Die Befindlichkeit des Landes
Die Bundesregierung hat die „Flüchtlingskrise“ offiziell für beendet erklärt. Sie lobt die vielen Engagierten der „Willkommenskultur“ – und verschärft das Asylrecht: Umwidmung von Folterstaaten zu „sicheren“ Herkunftsländern, Flüchtlings-Deals, Aufstockung des Frontex-Einsatzes, Massenabschiebungen und Aufbau einer „inneren“ sozialpolitischen Mauer gegen Flüchtlinge und „EU-Ausländer“ durch die Vorenthaltung von Sozialleistungen. So soll verantwortungsvollen Staats- wie aus der Haut fahrenden Wutbürger*innen gezeigt werden, dass der Gewaltmonopolist die Zügel in der Hand hat. Doch beendet ist gar nichts. Denn in Wahrheit sind die bürgerlichen Parteien selbst Getriebene – von der Rückkehr einer krisenhaften Globalisierungsdynamik in die Zentren des Kapitalismus wie vom Druck der Rechten auf den Straßen und an den Wahlurnen. Mit ihrer Politik des pragmatischen Rechtsrucks holen die Parteien der vermeintlichen Mitte ganz sicher keinen einzigen AfD-Wähler zurück. Aber sie organisieren zum Zwecke staatlicher Machtdemonstration eine Unmenschlichkeit, die sich antirassistisch aufführt, dabei jedoch die Festung Europa ausbaut und stets das Wohlergehen des Standorts im Auge hat – gern auch mithilfe von Recep Tayyip Erdoğan oder anderen menschenliebenden Diktatoren. Willkommenskultur instrumentalisieren, Flüchtlinge abwehren, soziale Rechte ethnisieren – so sieht es aus in Sachen „Toleranz, Mitmenschlichkeit und Weltoffenheit“ in Deutschland im Sommer 2016.
Time to act
Vom pragmatischen Antihumanismus von SPD, GRÜNE und CDU zur authentischen Menschenfeindlichkeit einer Frauke Petry und eines Björn Höcke ist es nur ein kleiner Schritt. Der Unterschied ist vor allem, dass die Demokrat*innen jene grausigen Effekte der Abschottung, die den Rechtspopulisten ganz offen Freude bereiten, schulterzuckend in Kauf nehmen. Wenn SPD und GRÜNE am 3. September in Berlin mit gegen die AfD demonstrieren und „Aufstehen gegen Rassismus“ wollen, ist das im Grunde vor allem der Appell an die Straßennazis, doch bitte keine Ausländer totzuschlagen – die könnten schließlich morgen noch nützlich sein und übermorgen ordnungsgemäß abgeschoben werden. Mit dem tausendfachen Tod im Mittelmeer wollen sie beharrlich nichts zu tun haben – obwohl die SPD in der Großen Koalition die Abschottung Deutschlands unmittelbar mitorganisiert und die Grünen in Baden-Württemberg im Bundesrat die jüngsten Flüchtlingsdeals direkt mitverantworten. Sie wollen nicht sehen, dass der kalte Rassismus in den Institutionen mit seinem Tunnelblick auf die wirtschaftlichen Interessen des deutschen Standorts nur die andere Seite des heißen Wutbürgerrassismus mit seinem völkischen Schaum vor dem Mund ist.

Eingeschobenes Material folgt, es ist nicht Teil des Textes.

Lemma usafe_add_private name : usafe 1 (add_private_key name) (fun _ => True).
Proof.
  eapply (usafe_then _ _ _ (fun _ => True)); [done|apply usafe_quiet|].
  { intros u. unfold generate_keypair. eapply (nquiet_bind _ _ (fun _ => True)).
    { eapply nquiet_bind; [apply nquiet_tick|]. intros t _. by apply nquiet_ret. }
    intros sk _. eapply nquiet_bind; [apply nquiet_tick|]. intros t _.
    eapply nquiet_bind; [apply nquiet_seal_new|]. intros st _. by apply nquiet_ret. }
  intros uk _. change 1 with (1 + 0). eapply usafe_bind; [done|apply usafe_node|].
  { intros u. eapply sound_read; [done|apply nquiet_tick|]. intros t _. apply sound_update. stages; eauto with staging. }
  intros _ _. eapply usafe_then; [done|apply usafe_add_key|]. intros _ _. by apply usafe_ret.
Qed.

Lemma sound_create_with sk settings init : (forall root, staging (init root)) ->
  sound clock_millis 1 (database_create_with sk settings init) (fun _ => True).
Proof.
  intros Hi. unfold database_create_with. eapply sound_read; [done|apply nquiet_tick|]. intros t _.
  eapply sound_read; [done|apply nquiet_tick|]. intros t' _.
  eapply sound_mono; [apply sound_create; [apply set_order_ok|apply map_order_ok|]|done|done].
  intros root. by apply calm_staging.
Qed.

Lemma usafe_create settings key init : (forall root, staging (init root)) ->
  usafe 2 (create_database_with_init settings key init) (fun _ => True).
Proof.
  intros Hi. eapply usafe_then; [done|apply usafe_lift|]. intros sk _. change 2 with (1 + 1). eapply usafe_bind; [done| |].
  { apply usafe_node. intros u. by apply sound_create_with. }
  intros db _. change 1 with (1 + 0). eapply usafe_bind; [done|apply usafe_node|].
  { intros u. apply sound_update, staging_track_created. }
  intros m _. eapply usafe_then; [done|apply usafe_add_key|]. intros _ _. by apply usafe_ret.
Qed.

Lemma nquiet_database u id : nquiet (database u id) (fun _ => True).
Proof.
  unfold database. eapply nquiet_bind.
  { apply nquiet_view; [apply map_order_ok|]. apply calm_staging, staging_try, staging_tracked_row. }
  intros [] _; [by apply nquiet_ret|by apply nquiet_lift].
Qed.

Lemma usafe_record id key r : usafe 2 (record_database_access inst id key r) (fun _ => True).
Proof.
  destruct r as [[]|e]; simpl.
  - eapply usafe_then; [done|apply usafe_quiet; intros u; apply nquiet_try, nquiet_database|]. intros r _. apply usafe_track.
  - apply (usafe_mono 1); [|done]. change 1 with (1 + 0).
    eapply (usafe_bind _ _ _ _ (fun _ => True)); [done| |intros _ _; apply usafe_fail].
    repeat case_match; try apply usafe_map_key; (eapply (usafe_mono 0); [by apply usafe_ret|done]).
Qed.

Lemma usafe_build b : Forall (fun i => forall root, staging (i.2 root)) (b_store_inits b) ->
  usafe 3 (builder_build b) (fun _ => True).
Proof.
  intros Hb. unfold builder_build. destruct (duplicate_name _ _); [by eapply (usafe_mono 0); [apply usafe_fail|]|].
  change 3 with (1 + 2). eapply (usafe_bind _ _ _ _ (fun _ => True)); [done| |].
  { destruct (b_key_policy b); [apply usafe_add_private|]. by eapply (usafe_mono 0); [apply usafe_ret|]. }
  intros key _. change 2 with (2 + 0). eapply usafe_bind; [done|apply usafe_create|intros db _; by apply usafe_ret].
  intros root. induction Hb as [|[name init] l Hi _ IH]; simpl; [apply staging_ret|].
  apply staging_bind; [apply Hi|]. intros _. apply IH.
Qed.
End session_safe.

(** ** The life of a session *)

Section session_life.
Context `{IS : InstanceSpec} `{JS : !JsonSpec} `{LS : !LruSpec CacheKey (list Byte.byte)} `{PJ : PeerJson} `{UJ : UserJson}.
Context `{NE : !NodeEnv} `{VS : !VaultSpec} `{UE : !UserEnv}.
Context `{RU : !RowCodec UserInfo} `{RK : !RowCodec UserKey} `{RL : !RowCodec Z}.
Context `{RT : !RowCodec TrackedDatabase} `{RQ : !RowCodec BootstrapRequest}.
Context (inst : Instance).

Lemma staging_table_delete {T} `{!RowCodec T} root name key : staging (Table_delete (T := T) set_order raw_cid root name key).
Proof.
  unfold Table_delete. apply staging_bind; [apply staging_try, staging_table_get, set_order_ok|]. intros r.
  destruct (negb _); [apply staging_ret|]. unfold stage. stages.
Qed.
(** * PasteImageFilter: region algebra, demand propagation and the
      per-thread paste routine

    A shallow embedding of [itkPasteImageFilter.hxx].  The filter pastes a
    region of a source image into a destination image at a destination
    index; the output is produced thread by thread, each thread being handed
    one region of the output ([ThreadedGenerateData]).

    Conventions.
    - [n] is the image dimension (the template parameter of [Index], [Size]
      and [ImageRegion]); fixed-size arrays of length [n] are [vec _ n].
    - Index and offset components are signed integers of a fixed width
      ([IndexValueType], [OffsetValueType]) and are taken in [Z]; the two
      index operations of the routine wrap around at that width, which is a
      parameter.  Signed overflow being undefined in C++, the results on the
      index computation ask that the source region be representable, which
      makes the computed index exact.  Size components are unsigned
      ([SizeValueType]) and are taken in [N]; the routine only copies them.
    - Pixel buffers are total maps from indices to pixels; images are
      objects in a store and refer to their pixel container by identifier,
      so that two image objects can share one buffer (in-place execution). *)

From Stdlib Require Import ZArith NArith Lia.
From stdpp Require Import base tactics decidable option fin vector finite functions list.
Lemma process_segmentation_unmatched_title_witness :
  Seg.mk "Headline" 0 1 None
  ∈ [Seg.mk "Title" 9 1 None; Seg.mk "Headline" 0 1 None].
Proof.
  apply (process_segmentation_unmatched_title
    [Seg.mk "Title" 9 1 None; Seg.mk "Headline" 0 1 None]
    [Ocr.mk 1 0 100 10 300 40 "arXiv"; Ocr.mk 1 3 100 300 90 30 "Abstract"]
    [Seg.mk "Headline" 0 1 None; Seg.mk "Title" 9 1 None]).
  - intros row Hrow Hty o Ho.
    apply elem_of_cons in Hrow as [->|Hrow].
    + repeat (apply elem_of_cons in Ho as [->|Ho]; [discriminate|]).
      by apply elem_of_nil in Ho.
    + apply list_elem_of_singleton in Hrow. subst row. discriminate Hty.
  - reflexivity.
  - left.
  - reflexivity.
Defined.

(** ** Heading words followed by their text ([find_abstract], [find_keywords]) *)

Lemma first_page_scan_skip search_string fpd (pre rows : list (nat * Ocr.Row)) acc :
  (∀ ir, ir ∈ pre →
         contains search_string (lower (strip (Ocr.text ir.2))) = false) →
  first_page_scan search_string fpd (pre ++ rows) acc
  = first_page_scan search_string fpd rows acc.
Proof.
  induction pre as [|[i r] pre IH]; intros Hpre; [done|].
  cbn [app first_page_scan].
  assert (E : contains search_string (lower (strip (Ocr.text r))) = false)
    by (apply (Hpre (i, r)); by left).
  rewrite E. apply IH. intros ir Hir. apply Hpre. by right.
Qed.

Was wir hierzulande brauchen, ist ein Angriff auf den nationalen Konsens, der über Leichen geht, auf die rotgrüne Doppelmoral und auf die Brutalität des „Weiter so“ von Menschenverwertung und Ausgrenzung. Denn es ist die gesellschaftliche Mitte, die selbst die Grundlage für die Brutalität des heraufziehenden Faschismus, von AfD, Front National und FPÖ stellt. So gut das Engagement der vielen einzelnen in der Geflüchtetenhilfe oder gegen Straßennazis ist: Erforderlich ist eine öffentlich wahrnehmbare Absage an den neuen Nationalismus im Zentrum der Festung Europa, der sich antirassistisch aufspielt und knallharte menschenfeindliche Politik betreibt.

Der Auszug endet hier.